Mozilla is developing a feature in Firefox that would require some user interaction in order for Flash ads, Java scripts and other content that uses plugins to play. In addition to easing system slowdowns, the opt-in for Web plugins is expected to reduce threats posed by exploiting security vulnerabilities in plugins, including zero-day attacks.
“Whether you hate them or love them, content accessed through plugins is still a sizable chunk of the web. So much so, that over 99% of internet users have Flash installed on their browser,” writes Mozilla’s Jared Wein, the lead software engineer on the project, in a blog post.
The Firefox Nightly channel has an early rendition of the “click to play” permission model and instructions on how to load it for review.
One of the issues Mozilla is weighing is how best to manage settings and differentiate plugins, including content loaded over SSL, so that Web browsing is more secure but not burdensome to users, particularly if there are multiple plugins on a site or Web page. For instance, if it’s content the user views frequently, should it play automatically for up to a month after its last use as long as it is considered safe?

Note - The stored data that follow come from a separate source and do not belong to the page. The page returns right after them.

Lemma fly_ensure_only s : only view (cs_name s) (fly_ensure self s).
Proof.
  apply only_bind; [apply keeps_only, keeps_view, keeps_find|]. intros [m|].
  - apply keeps_only, keeps_bind; [apply keeps_start_if|intros _; apply keeps_to_handle].
  - apply only_bind.
    + intros w. destruct (api self _ _ _ w) as [w1 r] eqn:E. by apply create_view in E as [? _].
    + intros r. destruct (negb _); [apply keeps_only; auto with backend|].
      apply keeps_only, keeps_bind; [auto with backend|]. intros c. apply keeps_to_handle.
Qed.

Lemma to_handle_name s id w w' h :
  (ip ⇐ wait_started self id; ret (fly_handle (cs_name s) ip (cs_extra_ports s))) w = (w', Ok h) →
  ch_name h = cs_name s.
Proof. rewrite bind_Ok. intros (w1 & ip & _ & Hk). by injection Hk as <- <-. Qed.

Lemma fly_ensure_there s w w' h :
  fly_ensure self s w = (w', Ok h) → ch_name h = cs_name s ∧ cs_name s ∈ view w'.
Proof.
  unfold fly_ensure. rewrite bind_Ok. intros (w1 & found & Ef & Hr).
  pose proof (keeps_find (cs_name s) w) as Hw1. rewrite Ef in Hw1. cbn [fst] in Hw1.
  apply find_by_name_spec in Ef. destruct found as [m|].
  - apply bind_Ok in Hr as (w2 & [] & Hst & Hr).
    pose proof (keeps_start_if m w1) as H2. rewrite Hst in H2. cbn [fst] in H2.
    pose proof (keeps_to_handle s (m_id m) w2) as H3. rewrite Hr in H3. cbn [fst] in H3.
    split; [by eapply to_handle_name|]. rewrite H3, H2, Hw1. apply elem_of_names. by eexists.
  - apply bind_Ok in Hr as (w2 & st & Hc & Hr). apply create_view in Hc as [_ Hin].
    destruct (is_success st.1) eqn:Est; [|done]. cbn [negb] in Hr.
    apply bind_Ok in Hr as (w3 & c & Hc & Hr). injection Hc as -> _.
    pose proof (keeps_to_handle s (m_id c) w3) as H3. rewrite Hr in H3. cbn [fst] in H3.
    split; [by eapply to_handle_name|]. rewrite H3. by apply (Hin st).
Qed.

Lemma delete_view id n w w' r :
  machines w !! id = Some (Some n) →
  api self DELETE ("/machines/" +:+ id +:+ "?force=true") None w = (w', r) →
  view w' ∖ {[n]} = view w ∖ {[n]} ∧
  (∀ st, r = Ok st → is_success st.1 = true ∨ st.1 = NOT_FOUND → n ∉ view w').
Proof.
  intros Hid (r' & E' & Hr)%send_text_sent.
  apply (fly_delete (machines := machines)) in E' as [->|[-> Hfail]].
  - rewrite (names_delete w id n Hid). split; [set_solver|]. intros; set_solver.
  - split; [done|]. intros st Est Hst. destruct (Hr st Est) as (resp & -> & Eresp).
    destruct (Hfail resp eq_refl) as [H1 H2]. rewrite Eresp in *. destruct Hst; congruence.
Qed.
Lemma fly_destroy_only n : only view n (fly_destroy self n).
Proof.
  intros w. unfold fly_destroy, bind at 1.
  pose proof (keeps_view _ (keeps_find n) w) as Hk.
  destruct (find_by_name self n w) as [w1 [found|e]] eqn:Ef; cbn [fst] in Hk; [|cbn [fst]; by rewrite Hk].
  rewrite <-Hk. pose proof (find_by_name_spec n w w1 found Ef) as Hf.
  destruct found as [m|]; [|done]. unfold bind at 1, attempt at 1.
  pose proof (keeps_api_op (m_id m) "/stop" ltac:(set_solver) w1) as Hs.
  set (w2 := (api self POST ("/machines/" +:+ m_id m +:+ "/stop") None w1).1) in *.
  pose proof (keeps_find n w) as Hm. rewrite Ef in Hm. cbn [fst] in Hm. rewrite <-Hm, <-Hs in Hf.
  unfold bind. destruct (api self DELETE _ _ w2) as [w3 r] eqn:Ed.
  destruct (delete_view _ _ _ _ _ Hf Ed) as [Hd _]. rewrite Hs in Hd.
  destruct r as [st|e]; [|exact Hd]. by destruct (_ || _).
Qed.

Lemma fly_destroy_removes n w w' : fly_destroy self n w = (w', Ok tt) → n ∉ view w'.
Proof.
  unfold fly_destroy. rewrite bind_Ok. intros (w1 & found & Ef & Hr).
  pose proof (keeps_find n w) as Hm. rewrite Ef in Hm. cbn [fst] in Hm.
  apply find_by_name_spec in Ef. destruct found as [m|].
  - apply bind_Ok in Hr as (w2 & r2 & Hst & Hr). rewrite attempt_Ok in Hst.
    pose proof (keeps_api_op (m_id m) "/stop" ltac:(set_solver) w1) as Hs. rewrite Hst in Hs. cbn [fst] in Hs.
    apply bind_Ok in Hr as (w3 & st & Hd & Hr). rewrite <-Hm, <-Hs in Ef.
    destruct (delete_view _ _ _ _ _ Ef Hd) as [_ Hin].
    destruct (is_success st.1 || bool_decide (st.1 = NOT_FOUND)) eqn:Es; [|done].
    injection Hr as <-. apply (Hin st); [done|]. apply orb_true_iff in Es as [?|?%bool_decide_eq_true]; auto.
  - injection Hr as <-. by rewrite Hm.
Qed.

Lemma keeps_fly_url n : keeps machines (fly_url self n).
Proof.
  apply keeps_bind; [apply keeps_find|]. intros found. apply keeps_bind; [auto with backend|]. intros m.
  apply keeps_bind; [|intros _; apply keeps_bind; [apply keeps_wait|auto with backend]].
  destruct (decide _); [auto with backend|].
  apply keeps_bind; [apply keeps_attempt, keeps_api_op; set_solver|auto with backend].
Qed.
End contract.

(** C12: The Fly backend keeps the backend contract under the container's own name:
    no call touches a machine of another name, [ensure] answers only when a
    machine of the name is there and makes none when it finds one, and [exists]
    never invents one; and after a [destroy] that answers, the name is free. *)
Theorem fly_contract {W} {H : HttpHost W} {S : StatusNames} {J : FlyJson} self machines :
  FlyLaws H J self machines →
  BackendContract (fly_backend self) (λ w : W, names_of (machines w)) (λ n, n) ∧
  ∀ n w w', fly_destroy self n w = (w', Ok tt) → n ∉ names_of (machines w').
Proof.
  intros L. split; [split|].
  - apply (fly_ensure_only self machines).
  - intros s w w' h Hr. apply (fly_ensure_there self machines) in Hr as [E ?]. by rewrite E.
  - apply (fly_destroy_only self machines).
  - intros n. apply keeps_compose. apply keeps_bind; [apply (keeps_find self machines)|auto with backend].
  - intros n w w'. cbn. unfold fly_exists. rewrite bind_Ok. intros (w1 & found & Ef & Hk).
    injection Hk as _ Hb. apply bool_decide_eq_true in Hb as [m ->].
    apply (find_by_name_spec self machines) in Ef. apply elem_of_names. by eexists.
  - intros n. apply keeps_compose. apply (keeps_fly_url self machines).
  - intros n w w'. apply (fly_destroy_removes self machines).
Qed.

(** ** Witness: an app that may have one machine *)

Module SampleFly.
Definition self : FlyBackend := mkFlyBackend "token" "app" None "https://api" "/agent".
#[local] Instance names : StatusNames := λ z, pretty z.
Definition machine : Machine := mkMachine "a" (Some "a") "started" (Some "fd00::1").
#[local] Instance json : FlyJson := {|
  machines_from text := Ok (if decide (text = "") then [] else [machine]);
  machine_from _ := Ok machine;
|}.

(** Whether the machine is there; a refusal of everything else. *)
Definition answer (status : Z) (there : bool) : result HttpResponse string :=
  Ok (mkHttpResponse status (Ok (if there then "a" else ""))).
Definition step (req : HttpRequest) (there : bool) : bool * result HttpResponse string :=
  match hq_method req, hq_body req with
  | GET, _ => (there, answer 200 there)
  | POST, JsonBody (JObj (("name", JStr n) :: _)) =>
      if decide (n = "a" ∧ there = false) then (true, answer 200 true) else (there, answer 422 there)
  | POST, _ => (there, answer 200 there)
  | DELETE, _ =>
      if decide (hq_url req = hq_url (fly_request self DELETE ("/machines/" +:+ "a" +:+ "?force=true") NoBody))
      then (false, answer 200 false) else (there, answer 500 there)
  | _, _ => (there, answer 500 there)
  end.
#[local] Instance host : HttpHost bool := {| http_send := step; http_sleep_ms _ w := w |}.

Definition machines (there : bool) : gmap string (option string) :=
  if there then {["a" := Some "a"]} else ∅.

Lemma fly_laws : FlyLaws host json self machines.
Proof.
  split.
  - intros w w' status text ms [= <- <- <-] _ [= <-]. destruct w; cbn; split.
    + intros m ->%list_elem_of_singleton. done.
    + intros id n [<- [= <-]]%lookup_singleton_Some. exists machine. split; [by left|done].
    + by intros m ?%elem_of_nil.
    + by intros id n ?%lookup_empty_Some.
  - done.
  - intros id op w Hop. assert (op = "/start" ∨ op = "/stop") as [->| ->] by set_solver; done.
  - intros n rest w w' r. cbn. case_decide as Hn; intros [= <- <-].
    + destruct Hn as [-> ->]. left. exists "a". done.
    + right. split; [done|]. by intros resp [= <-].
  - intros id w w' r. cbn [http_send host step hq_method hq_body fly_request].
    case_decide as Hu; intros [= <- <-].
    + left. cbn [hq_url fly_request] in Hu. repeat apply (inj (String.append _)) in Hu.
      apply string_app_inj_r in Hu as ->. by destruct w.
    + right. split; [done|]. by intros resp [= <-].
  - intros w i j n Hi Hj. destruct w; [|done]. unfold machines in Hi, Hj. apply lookup_singleton_Some in Hi as [<- _].
    by apply lookup_singleton_Some in Hj as [<- _].
  - done.
Qed.

Lemma fly_contract_witness :
  BackendContract (fly_backend self) (λ w : bool, names_of (machines w)) (λ n, n) ∧
  ∀ n w w', fly_destroy self n w = (w', Ok tt) → n ∉ names_of (machines w').
Proof. apply (fly_contract self machines fly_laws). Defined.

Example ensure_then_destroy :
  let s := mkContainerSpec "a" "img" ∅ ∅ "" None None None true None [3389] true in
  fly_ensure self s false
    = (true, Ok (mkContainerHandle "a" "ws://[fd00::1]:9100" {[3389 := "[fd00::1]:3389"]})) ∧
  fly_destroy self "a" true = (false, Ok tt).
Proof. by vm_compute. Qed.
End SampleFly.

“Plugins are the most common source of user compromise, so not running them by default provides a defense against drive-by attacks, while still enabling them to run on sites where the user desires (YouTube, intranet, whatever),” according to the Mozilla wiki. Additionally, “plugins can be installed without user interaction or consent, causing potential security and stability issues.”
Web plugins are a hot topic at the moment because of malware like Flashback that first surfaced last fall and continues to infect machines with each iteration, most recently by exploiting a vulnerability in Java. Patches for popular operating systems running Windows and newer versions of Mac OS X are available.
Developers hope to have the new opt-in feature for Web plugins in the release of Firefox 14, currently scheduled for July 2012.